It’s 4AM. On a Saturday. And I’m working. Most of the people who care about me tell me I’m crazy, and insist that I go back to bed and get more rest. They try to persuade me that an eight hour day is “normal”, “right”, “healthy”. More than that, they claim, is obsessive and dangerous.
Here’s the thing: I want more than that.
I chose this life, and I love it. That’s not to say that it’s easy. It doesn’t mean I don’t get tired or even downright demoralised sometimes. But this I choose to do.
Wikipedia, that vast web oracle and curator of various versions of truth, describes work-life balance as having enough time to do one’s work and enough time to live one’s life. I don’t agree. A definition like this puts “work” and “life” into two separate boxes, with the implication that the boxes never really touch one another. Each hangs on the opposite side of a giant cosmic scale, and adding to the one detracts from the other. This definition disregards what many have discovered for themselves: to a large extent, we are defined not by what we believe, but by what we do. And that includes what we do for a living.
Why does it matter – if it matters at all?

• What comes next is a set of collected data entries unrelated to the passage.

(** [_last_literals]; the result [0] means that the output does not fit. *)
Definition encode_last_literals (cx : comp_env) (anchor op : Z) : prog Z :=
  let lastRun := usize (ce_iend cx - anchor) in
  if outputLimited cx &&
     (op - ce_dest cx + lastRun + 1 + (lastRun + 255 - RUN_MASK) / 255 >? u32 (maxOutputSize cx))
  then ret 0
  else
    let! op :=
      (if lastRun >=? RUN_MASK then
         let accumulator := lastRun - RUN_MASK in
         store8 op (Z.shiftl RUN_MASK ML_BITS) ;!
         put_run (S (Z.to_nat accumulator)) (op + 1) accumulator
       else store8 op (Z.shiftl lastRun ML_BITS) ;! ret (op + 1)) in
    memcpy op anchor lastRun ;!
    ret (op + lastRun - ce_dest cx).

(** "Fill table" and "Test next position", at the end of a match. *)
Definition test_next (cx : comp_env) (ip anchor op : Z) (tbl : table) (refDelta lowLimit : Z) :
    prog (comp_state * label) :=
  let! tbl := LZ4_putPosition (ip - 2) tbl (tableType cx) (base cx) in
  let! mtch := LZ4_getPosition ip tbl (tableType cx) (base cx) in
  let '(refDelta, lowLimit) := locate cx mtch refDelta lowLimit in
  let! tbl := LZ4_putPosition ip tbl (tableType cx) (base cx) in
  let! hit :=
    (if (if is_dictSmall (dictIssue cx) then mtch >=? lowRefLimit cx else true) &&
        (mtch + MAX_DISTANCE >=? ip)
     then
       let! a := LZ4_read32 (mtch + refDelta) in
       let! b := LZ4_read32 ip in
       ret (a =? b)
     else ret false) in
  if hit : bool then
    store8 op 0 ;!
    ret (CompState ip anchor (op + 1) tbl refDelta lowLimit, LNext mtch op)
  else
    let! forwardH := LZ4_hashPosition (ip + 1) (tableType cx) in
    ret (CompState (ip + 1) anchor op tbl refDelta lowLimit, LSearch forwardH).
(** Positions the table may hold when the block starts. *)
Context (Old : Z → Prop).

Record loop_env : Prop := {
  le_iend : iend = source + N;
  le_mflimit : mflimit cx = iend - MFLIMIT;
  le_matchlimit : matchlimit cx = iend - LASTLITERALS;
  le_size : N ≤ LZ4_MAX_INPUT_SIZE;
  le_hist : ce_dict cx = noDict → hist = [];
  le_ext : is_usingExtDict (ce_dict cx) = true →
           ce_dictionary cx = ce_dictEnd cx - zlen hist ∧ ce_dictionary cx ≠ source;
  le_u16 : is_byU16 (tableType cx) = true → base cx = source ∧ N < LZ4_64Klimit;
  le_u32 : is_byU16 (tableType cx) = false → base cx ≤ source ∧ iend - base cx < 2 ^ 32;
  le_old : ∀ p ip, Old p → source < ip ≤ mflimit cx → passes cx ip p →
           low ≤ p < ip ∧ ip - p ≤ MAX_DISTANCE ∧
           (is_usingExtDict (ce_dict cx) = true → source ≤ p ∨ p + MINMATCH ≤ source);
  le_text : ∀ v, low ≤ v < iend → m0 !! loc cx v = txt v;
  le_sep : ∀ v, low ≤ v < iend → loc cx v < dest ∨ dest + cap ≤ loc cx v;
  le_dest : mapped m0 dest cap;
  le_acc : 1 ≤ ce_acceleration cx ≤ 2 ^ 25
}.

(** The destination is large enough, or the output is limited to it and the
    input is not too large. *)
Record room_env : Prop := {
  re_room : roomy N cap ∨ outputLimited cx = true ∧ tested_room N cap;
  re_lim : outputLimited cx = true →
           olimit cx = dest + cap ∧ maxOutputSize cx = cap ∧ 0 ≤ cap < 2 ^ 31
}.

Context (E : loop_env) (RE : room_env).

Lemma mflimit_iend : mflimit cx = iend - 12.
Proof. exact (le_mflimit E). Qed.

Lemma matchlimit_iend : matchlimit cx = iend - 5.
Proof. exact (le_matchlimit E). Qed.

Lemma size_range : 0 ≤ N ≤ 0x7E000000 ∧ iend = source + N.
Proof. pose proof (le_size E). split; [split; [lia|done]|exact (le_iend E)]. Qed.
Lemma loc_source (v : Z) : source ≤ v → loc cx v = v.
Proof.
  intros Hv. unfold loc. destruct (Z.ltb_spec v source); [lia|]. by rewrite andb_false_r.
Qed.

Lemma loop_text : text_env source dest hist x m0 cap (loc cx).
Proof.
  pose proof (le_iend E) as He. constructor.
  - apply (le_size E).
  - exact loc_source.
  - rewrite <- He. apply (le_text E).
  - rewrite <- He. apply (le_sep E).
  - apply (le_dest E).
Qed.

Abbreviation txt_Some := (Lz4Text.txt_Some source hist x).
Abbreviation text_frame := (Lz4Text.text_frame source dest hist x m0 cap (loc cx) loop_text).
Abbreviation source_mapped := (Lz4Text.source_mapped source dest hist x m0 cap (loc cx) loop_text).
Abbreviation dest_mapped := (Lz4Text.dest_mapped source dest hist x m0 cap (loc cx) loop_text).
Abbreviation length_piece := (Lz4Text.length_piece source hist x).
Abbreviation put_piece_spec := (Lz4Text.put_piece_spec source dest hist x m0 cap (loc cx) loop_text).
Abbreviation wild_piece := (Lz4Text.wild_piece source dest hist x m0 cap (loc cx) loop_text).
Abbreviation memcpy_piece := (Lz4Text.memcpy_piece source dest hist x m0 cap (loc cx) loop_text).
Abbreviation same_app := (Lz4Text.same_app source hist x).
Abbreviation count_text_spec := (Lz4Text.count_text_spec source dest hist x m0 cap (loc cx) loop_text).
Abbreviation close_accounted := (Lz4Text.close_accounted source dest hist x).
Abbreviation close_seq := (Lz4Text.close_seq source dest hist x m0 cap).

Lemma loc_low (v : Z) :
  is_usingExtDict (ce_dict cx) = true → v < source → loc cx v = v + dictDelta cx.
Proof. intros He Hv. unfold loc. rewrite He. by destruct (Z.ltb_spec v source); [|lia]. Qed.

Lemma loc_prefix (v : Z) : is_usingExtDict (ce_dict cx) = false → loc cx v = v.
Proof. intros He. unfold loc. by rewrite He. Qed.

(** A range of virtual addresses on one side of [source] is mapped where it
    really is. *)
Lemma loc_mapped m (v n : Z) :
  frame dest (dest + cap) m0 m → low ≤ v → v + n ≤ iend →
  (is_usingExtDict (ce_dict cx) = true → source ≤ v ∨ v + n ≤ source) →
  mapped m (loc cx v) n.
Proof.
  pose proof (le_iend E). intros F H1 H2 Hs i Hi. assert (i = loc cx (v + (i - loc cx v))) as ->.
  { unfold loc in *. destruct (is_usingExtDict (ce_dict cx)); simpl in *; [|lia].
    specialize (Hs eq_refl).
    destruct (Z.ltb_spec v source); destruct (Z.ltb_spec (v + (i - v)) source);
      repeat case_if; zbool; lia. }
  rewrite (text_frame m) by (done || lia). apply txt_Some. lia.
Qed.


(** * The hash table *)

Lemma hashSequence_range (s : Z) (t : tableType_t) :
  0 ≤ LZ4_hashSequenceT s t < table_entries t.
Proof.
  unfold LZ4_hashSequenceT, LZ4_hashSequence64, LZ4_hashSequence, table_entries.
  assert (H32 : ∀ k, 0 ≤ k ≤ 32 → 0 ≤ Z.shiftr (u32 (u32 s * 2654435761)) (32 - k) < 2 ^ k).
  { intros k Hk. pose proof (u32_range (u32 s * 2654435761)) as R.
    rewrite Z.shiftr_div_pow2 by lia. split; [apply Z.div_pos; lia|].
    apply Z.div_lt_upper_bound; [lia|]. rewrite <- Z.pow_add_r by lia.
    replace (32 - k + k) with 32 by lia. lia. }
  assert (H64 : ∀ z k, 0 ≤ k → 0 ≤ Z.land z (2 ^ k - 1) < 2 ^ k).
  { intros z k Hk. replace (2 ^ k - 1) with (Z.ones k) by (rewrite Z.ones_equiv; lia).
    rewrite Z.land_ones by lia. apply Z.mod_pos_bound. lia. }
  destruct LZ4_64bits, (is_byU16 t).
  - by apply (H64 _ 13).
  - by apply (H64 _ 12).
  - by apply (H32 13).
  - by apply (H32 12).
Qed.

Lemma hashPosition_spec m (p : Z) (t : tableType_t) :
  mapped m p STEPSIZE →
  wp (LZ4_hashPosition p t) (λ h m', m' = m ∧ 0 ≤ h < table_entries t) m.
Proof.
  intros Hm. unfold LZ4_hashPosition. wp_apply read_ARCH_spec; [done|].
  intros v m1 (-> & _). apply wp_ret. split; [done|apply hashSequence_range].
Qed.

Lemma STEPSIZE_range : 4 ≤ STEPSIZE ≤ 8.
Proof. unfold STEPSIZE. destruct LZ4_64bits; lia. Qed.

(** The positions in the table are old ones, or were passed by [ip]. *)
Definition tbl_inv tbl (ip : Z) : Prop :=
  ∀ h, 0 ≤ h < table_entries (tableType cx) →
    let q := entry_pos cx (default 0 (tbl !! h)) in
    Old q ∨ source ≤ q < ip ∧ q ≤ mflimit cx.

(** A candidate that can be matched with the text at [ip]. *)
Definition valid (ip q : Z) : Prop :=
  low ≤ q < ip ∧ ip - q ≤ MAX_DISTANCE ∧
  (is_usingExtDict (ce_dict cx) = true → source ≤ q ∨ q + MINMATCH ≤ source).

Lemma valid_reach (ip q : Z) : valid ip q → reach source hist ip q.
Proof. intros (V1 & V2 & _). by split. Qed.

Lemma tbl_inv_mono tbl (ip ip' : Z) : tbl_inv tbl ip → ip ≤ ip' → tbl_inv tbl ip'.
Proof. intros H Hle h Hh. destruct (H h Hh) as [?|?]; [by left|right; lia]. Qed.

(** Nothing is lost when a position of the input is stored in the table. *)
Lemma entry_pos_put (p : Z) :
  source ≤ p ≤ mflimit cx →
  entry_pos cx (match tableType cx with
                | byPtr => p
                | byU32 => u32 (p - base cx)
                | byU16 => u16 (p - base cx)
                end) = p.
Proof.
  intros Hp. pose proof size_range. rewrite mflimit_iend in Hp.
  pose proof (le_u16 E) as H16. pose proof (le_u32 E) as H32.
  unfold entry_pos. destruct (tableType cx); simpl in *; [done| |].
  - specialize (H32 eq_refl). rewrite u32_small; lia.
  - specialize (H16 eq_refl). unfold LZ4_64Klimit, KB, MFLIMIT, COPYLENGTH, MINMATCH in H16.
    rewrite u16_small; lia.
Qed.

Focusing too heavily on just one area of one’s life leads to lop-sidedness. We can’t be all we can be if all of our energy goes into only being one aspect of ourselves. We begin to lose ourselves. This is especially true if all of your energy goes into doing a job you don’t enjoy. You have nothing left for yourself, your family or your friends. Your conversations become one-dimensional and social interactions are taxing as you try to find new topics of conversation, but fail for lack of material. It is important to do what you love. On the other hand, if lifestyle is the sum of your daily focus, in time you’ll begin to question the value your life offers, and a sense of emptiness begins to permeate your activities.

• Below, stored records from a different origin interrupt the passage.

Lemma oneshot_env m (source dest maxOut cap : Z) (x : list byte)
    (lim : limitedOutput_directive) (acc : Z) :
  let cx := generic_env LZ4_resetStream source dest (zlen x) maxOut lim (table_for (zlen x))
              noDict noDictIssue acc in
  comp_args m source dest x cap → 1 ≤ acc ≤ 2 ^ 25 →
  loop_env cx [] x m cap (λ p, p = entry_pos cx 0).
Proof.
  intros cx [A1 A2 A3 A4 A5 A6] Hacc. constructor; simpl; try done; try lia.
  - unfold table_for. destruct (Z.ltb_spec (zlen x) LZ4_64Klimit); [done|]. by destruct LZ4_64bits.
  - intros _. unfold LZ4_MAX_INPUT_SIZE in A5. lia.
  - intros p ip -> Hip [_ Hd]. simpl in *. unfold entry_pos in *. simpl in *.
    unfold table_for in *.
    destruct (Z.ltb_spec (zlen x) LZ4_64Klimit); [|destruct LZ4_64bits]; simpl in *.
    + unfold LZ4_64Klimit, KB, MFLIMIT, COPYLENGTH, MINMATCH, MAX_DISTANCE, MAXD_LOG in *.
      split; [lia|]. split; [lia|done].
    + specialize (Hd eq_refl). split; [lia|]. split; [lia|done].
    + specialize (Hd eq_refl). lia.
  - intros v Hv. unfold loc, txt. simpl in *. rewrite Z.sub_0_r.
    rewrite (bytes_at_index m source x) by (done || lia). f_equal. lia.
  - intros v Hv. unfold loc. simpl in *. unfold apart in A3. lia.
Qed.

How do I achieve a work-life balance?
That’s a good question, and one my illuminative writer colleague and I get asked a lot. Why that should be is sometimes a mystery to us. We’re not exactly Life Coaches. Well, not professionally, at any rate. So why do people ask us this question? I think it’s because of the fact that we love what we do, and we do what we’ve chosen to do. In many ways, we’re living our own personal dream
In my experience, trying to separate “work” from “life” has proved disastrous. There are too many cross-overs from one to the other. But more importantly, I missed out on too many opportunities. Each incredible, fleeting window in the soul of my growing child – an unquantifiable, unpredictable moment of pure privilege for any parent – had to somehow be timed to fall strictly between 5PM and bed time two hours later. Each social media opportunity could only be grasped between 8AM and 5PM SA time – no matter what time the other side of the world woke up. And a lot of things had to be abandoned as unachievable “nice-to-haves”.
What I do now is to work for myself, from home, while home educating my children. I get to spend all day with my kids nearby, and I get to spend all day immersed in my work. I have the flexibility to pick up on every opportunity as it arises, to defuse every problem before it ignites. And I am fulfilled.
I don’t mean to imply that it’s easy, or that every day is fun. In fact, this very week we had to pause and assess whether the late nights, long hours and intermittent pay are really worth it. The conclusion? A resounding yes! We chose to work for ourselves. We chose to hire a fantastic team, and to commit to developing these ladies to their full potential. We chose to home educate our children and give them the best possible start in life. We chose to be present, engaged, involved in the lives we lead. And even though living out that choice can be hard sometimes, it is worth it.
Achieving a balance between what you do for a living and how you live your life probably looks different for you. We have traditional roles and responsibilities to consider. We have conventional jobs in established businesses with “regular” working hours (and the benefit of a “regular” pay cheque!). Sometimes circumstances simply don’t allow all of us the kind of freedom we’d like to live life on our terms. And sometimes it’s a good thing to have a place to go called “work”, a place to leave each day, and come home to a place called “life”. But if we learn to love what we do (even if we can’t always do what we love), and we work at building a rich and meaningful life outside of office hours, we can achieve that balance. The key is to prioritise: we demonstrated what we value by what we sacrifice. My colleague and I have chosen to sacrifice long, lazy days in bed for every other thing on the list of what we want from life. How about you? Choose, today, right now, what you value most highly, and build the rest of your life’s work around that. Balance, then, comes from perspective, from a clear sense of what really matters.
The sun is rising outside my window. The sky has gone from indigo to magenta to pink and is now a pearly orange. It’s a beautiful day, and I got to see it in – doing what I love. For the rest of the day, I plan to watch fantastic movies and read great classics with my kids, while I keep a handle on my web projects. My daughters are learning that if a mom wants work over and above her role as home maker, she can have it. They’re learning that it’s more than okay to find fulfilment in a range of activities. They’re discovering that it’s possible to contribute to the world by giving to your family and the world around us. And they’re learning graphic design and website construction at the same time.
Can we have work –life balance? Yes!
How? By choosing what matters, and boldly facing the consequences of that decision.